End Decay.

Lemma amplitude_decays_witness :
  exists bx by_ cx cy : R,
    A_box TE (Some (3 / 2)%R) (Some 1%R) (Some 2%R) (Some 1%R) 0
          (Some (-2)%R) = Some bx
    /\ A_box TE (Some (3 / 2)%R) (Some 1%R) (Some 2%R) (Some 1%R) 0
             (Some (-1)%R) = Some by_
    /\ (Rabs bx <= Rabs by_)%R
    /\ A_clad TE (Some (3 / 2)%R) (Some 1%R) (Some 2%R) (Some 1%R) (Some 1%R)
              (Some 1%R) 0 (Some (-2)%R) = Some cx
    /\ A_clad TE (Some (3 / 2)%R) (Some 1%R) (Some 2%R) (Some 1%R) (Some 1%R)
              (Some 1%R) 0 (Some (-1)%R) = Some cy
    /\ (Rabs cy <= Rabs cx)%R.
Proof.
  apply (amplitude_decays_away_from_core TE (3 / 2) 1 2 1 1 1 0 (-2) (-1));
    try lra.
  unfold Rmax. destruct (Rle_dec 1 1); lra.
Defined.

(** ** [vec::linspace] *)

Section LinspaceSize.
Context {D : Type} {AD : Arith D}.

Lemma linspace_loop_length (n : nat) :
  forall a h i : D, length (vec.linspace_loop n a h i) = n.
Proof. induction n as [|n IH]; intros; cbn; [reflexivity|now rewrite IH]. Qed.

End LinspaceSize.
(** The date the resolver answers, characterised: the greatest observed
    date not after the target. *)
Lemma get_closest_date_char (data : DataFrame) (ticker : Ticker) (date r : Timestamp) :
  strictly_increasing (index data) = true ->
  In_tickers ticker (columns data) = true ->
  (get_closest_date data ticker date = OK (Some r) <->
   observed data ticker r /\ date_leb r date = true /\
   (forall d, observed data ticker d -> date_leb d date = true ->
              date_leb d r = true)).
Proof.
  intros Hs Hcol.
  assert (Hf : strictly_increasing (dropna_index data ticker) = true)
    by (apply strictly_increasing_filter; assumption).
  unfold get_closest_date. rewrite Hcol.
  destruct (In_dates date (dropna_index data ticker)) eqn:Ein; simpl.
  - apply In_dates_iff, dropna_index_In in Ein. split.
    + intros H. injection H as <-.
      split; [exact Ein |]. split; [apply date_leb_refl | auto].
    + intros (Hobs & Hle & Hmax). do 2 f_equal.
      apply date_leb_antisym; [| exact Hle].
      apply Hmax; [exact Ein | apply date_leb_refl].
  - split.
    + intros H. injection H as H.
      destruct (asof_Some _ _ _ Hf H) as (Hin & Hle & Hmax).
      split; [apply dropna_index_In; exact Hin |]. split; [exact Hle |].
      intros d Hd Hdle. apply Hmax; [apply dropna_index_In; exact Hd | exact Hdle].
    + intros (Hobs & Hle & Hmax).
      destruct (asof (dropna_index data ticker) date) as [r'|] eqn:Er.
      * destruct (asof_Some _ _ _ Hf Er) as (Hin' & Hle' & Hmax').
        do 2 f_equal. apply date_leb_antisym.
        -- apply Hmax; [apply dropna_index_In; exact Hin' | exact Hle'].
        -- apply Hmax'; [apply dropna_index_In; exact Hobs | exact Hle].
      * exfalso. pose proof (proj1 (asof_None _ date Hf) Er r
                               (proj2 (dropna_index_In _ _ _) Hobs)) as C.
        congruence.
Qed.

Lemma get_closest_date_column (data : DataFrame) (ticker : Ticker) (date : Timestamp)
  (x : option Timestamp) :
  get_closest_date data ticker date = OK x ->
  In_tickers ticker (columns data) = true.
Proof.
  unfold get_closest_date.
  destruct (In_tickers ticker (columns data)); [reflexivity | discriminate].
Qed.
(** * RKNN model conversion service: classifier, configuration and worker

    A shallow embedding of the Python sources
    [utils/model_analyzer.py], [utils/config.py] and
    [convertor/converter_worker.py], together with the properties the
    specification states about them. *)

From Stdlib Require Import String Ascii List ZArith Lia Bool.
From stdpp Require Import gmap strings list.
Import ListNotations.

Local Open Scope string_scope.
Local Open Scope list_scope.

(** ** Python string and [os.path] primitives

    A Python [str] is modelled as a [string] of 8-bit characters; the
    operations below are the ones the sources call. *)

Module Py.

Definition chars (s : string) : list ascii := list_ascii_of_string s.
Definition str (cs : list ascii) : string := string_of_list_ascii cs.

(** [len(s)] *)
Definition len (s : string) : nat := length (chars s).

(** [s.lower()] on ASCII letters. *)
Definition lower_ascii (c : ascii) : ascii :=
  let n := nat_of_ascii c in
  if (65 <=? n)%nat && (n <=? 90)%nat then ascii_of_nat (n + 32) else c.

Definition lower (s : string) : string := str (map lower_ascii (chars s)).

Fixpoint prefixb (p s : list ascii) : bool :=
  match p, s with
  | [], _ => true
  | _ :: _, [] => false
  | a :: p', b :: s' => Ascii.eqb a b && prefixb p' s'
  end.

Fixpoint containsb (sub s : list ascii) : bool :=
  prefixb sub s ||
  match s with
  | [] => false
  | _ :: s' => containsb sub s'
  end.

(** [sub in s] for two strings. *)
Definition str_in (sub s : string) : bool := containsb (chars sub) (chars s).

(** [s.startswith(p)] and [s.endswith(p)]. *)
Definition startswith (s p : string) : bool := prefixb (chars p) (chars s).
Definition endswith (s p : string) : bool :=
  prefixb (rev (chars p)) (rev (chars s)).

(** [s[i:j]], [s[:j]] and [s[i:]] for non-negative indices. *)
Definition slice (s : string) (i j : nat) : string :=
  str (firstn (j - i) (skipn i (chars s))).
Definition slice_to (s : string) (j : nat) : string := str (firstn j (chars s)).
Definition slice_from (s : string) (i : nat) : string := str (skipn i (chars s)).

(** [s.rfind(c)] for a one-character needle: the last index, or [-1]. *)
Fixpoint rfind_from (c : ascii) (cs : list ascii) (i : Z) (acc : Z) : Z :=
  match cs with
  | [] => acc
  | a :: cs' => rfind_from c cs' (i + 1)%Z (if Ascii.eqb a c then i else acc)
  end.
(** The audio the service returned, in order. *)
Fixpoint returned (evs : list event) : list bytes :=
  match evs with
  | [] => []
  | Generate _ _ _ (inr audio) :: evs' => audio :: returned evs'
  | _ :: evs' => returned evs'
  end.

(** The values shown by the progress bar, as numerator and denominator. *)
Fixpoint progress_of (evs : list event) : list (Z * Z) :=
  match evs with
  | [] => []
  | Progress done total :: evs' => (done, total) :: progress_of evs'
  | _ :: evs' => progress_of evs'
  end.

(** The pauses taken, in order. *)
Fixpoint pauses (evs : list event) : list Q :=
  match evs with
  | [] => []
  | Sleep seconds :: evs' => seconds :: pauses evs'
  | _ :: evs' => pauses evs'
  end.

Section TextToSpeech.

(** What lies outside the program: the wall clock and the speech service. *)
Variable World : Type.
(** [datetime.now().timestamp()] *)
Variable clock : World -> Q.
(** [elevenlabs.generate(text=, voice=, model=)]: audio, or an exception. *)
Variable generate : World -> string -> string -> string -> World * (failure + bytes).
(** [time.sleep] *)
Variable sleep : Q -> World -> World.

(** What a run leaves behind. *)
Record outcome : Type := mk_outcome {
  self' : PDFAudioReader;
  world' : World;
  events : list event;
  result : exn + list bytes
}.

(** [for i, chunk in enumerate(chunks)] with its [try]/[except]; [total] is
    [len(chunks)] of the whole list, [i] the index of the head of [todo]. *)
Fixpoint synthesize (voice : string) (total i : Z) (todo : list string)
    (audio_segments : list bytes) (w : World)
  : World * list event * (exn + list bytes) :=
  match todo with
  | [] => (w, [], inr audio_segments)
  | chunk :: todo' =>
      let (w1, r) := generate w chunk voice model_id in
      match r with
      | inr audio =>
          let '(w2, evs, res) :=
            synthesize voice total (i + 1) todo'
                       (audio_segments ++ [audio]) (sleep pause w1) in
          (w2,
           Progress (i + 1) total :: Generate chunk voice model_id r
             :: Sleep pause :: evs,
           res)
      | inl e =>
          (w1,
           [Progress (i + 1) total; Generate chunk voice model_id r;
            LogError ("Audio generation error: " ++ message e
                      ++ String newline (traceback e))],
           inl (Exception ("Error generating audio: " ++ message e)))
      end
  end.

Definition text_to_speech (text voice : string) (self : PDFAudioReader)
    (w : World) : outcome :=
  let now := clock w in
  let (allowed, limiter) := is_allowed now (rate_limiter self) in
  let self1 := mk_reader (api_key self) limiter in
  if negb allowed then
    mk_outcome self1 w [IsAllowed now allowed]
               (inl (Exception rate_limit_message))
  else
    let chunks := chunk_text text default_max_chars in
    let '(w1, evs, res) :=
      synthesize voice (Z.of_nat (List.length chunks)) 0 chunks [] w in
    mk_outcome self1 w1 (IsAllowed now allowed :: ChunkText text :: evs) res.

■ About this exercise: The answer must consist of every line above that contains the word "DataFrame".

■ Task solution:
Lemma get_closest_date_char (data : DataFrame) (ticker : Ticker) (date r : Timestamp) :
Lemma get_closest_date_column (data : DataFrame) (ticker : Ticker) (date : Timestamp)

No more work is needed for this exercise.